**What this task involves**
Exactly the line that contains "induction l as" and the lines following it to the end of the data are to be reproduced, and nothing more.

(Saved data entries)
Lemma put_on_seat_inv c loads ws e v i s n :
  engine_inv c loads ws e -> seat_takes e v [] i -> en_seats e !! i = Some s ->
  engine_inv c loads ws (put_on_seat i s (weight_of v) (req_ram_mb (tv_requirements v)) (set_rr n e)).
Proof.
  intros He Ht Hs. pose proof (put_on_seat_tighter i s n (weight_of v) (req_ram_mb (tv_requirements v)) e Hs) as Htight.
  destruct (seat_takes_open _ _ _ _ _ Ht Hs) as [Hlive Hres]. destruct Ht as (s0 & Hs0 & _ & Hsat). assert (s0 = s) as -> by congruence.
  pose proof (reserved_lookup _ _ _ _ _ _ He Hs) as Hr. rewrite Hres in Hr. destruct He as [H1 H2 H3 H4 H5 H6 H7].
  pose proof (Forall_lookup_1 _ _ _ _ H3 Hs) as Hok. split; try done.
  - eapply seat_grows_list_trans; [exact H2|apply (ti_seats _ _ Htight)].
  - apply Forall_insert; [done|]. apply seat_ok_place; [apply weight_pos|done..].
  - cbn. by rewrite length_insert.
  - cbn [en_free_slots put_on_seat set_rr open_slots en_seats en_reserved]. unfold open_slots in *. cbn [en_seats en_reserved put_on_seat set_rr].
    rewrite <-(list_insert_id (en_reserved e) i false Hr), <-insert_zip_with.
    assert (Hz : zip_with open_slots_at (en_seats e) (en_reserved e) !! i = Some (remaining_slots s)).
    { rewrite lookup_zip_with, Hs, Hr. cbn. unfold open_slots_at. by rewrite Hlive. }
    unfold open_slots_at at 1. change (seat_live (seat_place _ _ s)) with (seat_live s). rewrite Hlive. cbn [andb negb].
    pose proof (sum_N_insert _ _ (remaining_slots (seat_place (weight_of v) (req_ram_mb (tv_requirements v)) s)) _ Hz) as Hsum.
    pose proof (remaining_slots_place (weight_of v) (req_ram_mb (tv_requirements v)) s). lia.
  - intros v' p' Hp' Hd. cbn in Hd. eapply candidates_empty_mono; [exact Htight|]. by eapply H7.
Qed.

(** ** Holding back *)

Definition key_le (a b : N * N) : Prop := a.1 < b.1 \/ (a.1 = b.1 /\ a.2 <= b.2).

Lemma min_by_key_spec {A} (key : A -> N * N) l :
  match min_by_key key l with
  | None => l = []
  | Some x => x ∈ l /\ forall y, y ∈ l -> key_le (key x) (key y)
  end.
Proof.
  induction l as [|x l IH]; cbn; [done|]. destruct (min_by_key key l) as [y|].
  - destruct IH as [Hy Hmin]. destruct (key x) as [a b] eqn:Hx, (key y) as [c d] eqn:Hk.
    destruct ((a <? c) || _) eqn:Hb; (split; [set_solver|]); intros z [->|Hz]%elem_of_cons.
    + rewrite Hx. right. cbn. lia.
    + rewrite Hx. specialize (Hmin z Hz). destruct (key z) as [c' d'].
      rewrite orb_true_iff, andb_true_iff, N.ltb_lt, N.eqb_eq, N.leb_le in Hb. unfold key_le in *. cbn in *. lia.
    + rewrite Hx, Hk. rewrite orb_false_iff, andb_false_iff, N.ltb_ge, N.eqb_neq, N.leb_gt in Hb. unfold key_le. cbn. lia.
    + rewrite Hk. auto.
  - subst l. split; [set_solver|]. intros y ->%list_elem_of_singleton. right. lia.
Qed.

**Your solution**
  induction l as [|x l IH]; cbn; [done|]. destruct (min_by_key key l) as [y|].
  - destruct IH as [Hy Hmin]. destruct (key x) as [a b] eqn:Hx, (key y) as [c d] eqn:Hk.
    destruct ((a <? c) || _) eqn:Hb; (split; [set_solver|]); intros z [->|Hz]%elem_of_cons.
    + rewrite Hx. right. cbn. lia.
    + rewrite Hx. specialize (Hmin z Hz). destruct (key z) as [c' d'].
      rewrite orb_true_iff, andb_true_iff, N.ltb_lt, N.eqb_eq, N.leb_le in Hb. unfold key_le in *. cbn in *. lia.
    + rewrite Hx, Hk. rewrite orb_false_iff, andb_false_iff, N.ltb_ge, N.eqb_neq, N.leb_gt in Hb. unfold key_le. cbn. lia.
    + rewrite Hk. auto.
  - subst l. split; [set_solver|]. intros y ->%list_elem_of_singleton. right. lia.
Qed.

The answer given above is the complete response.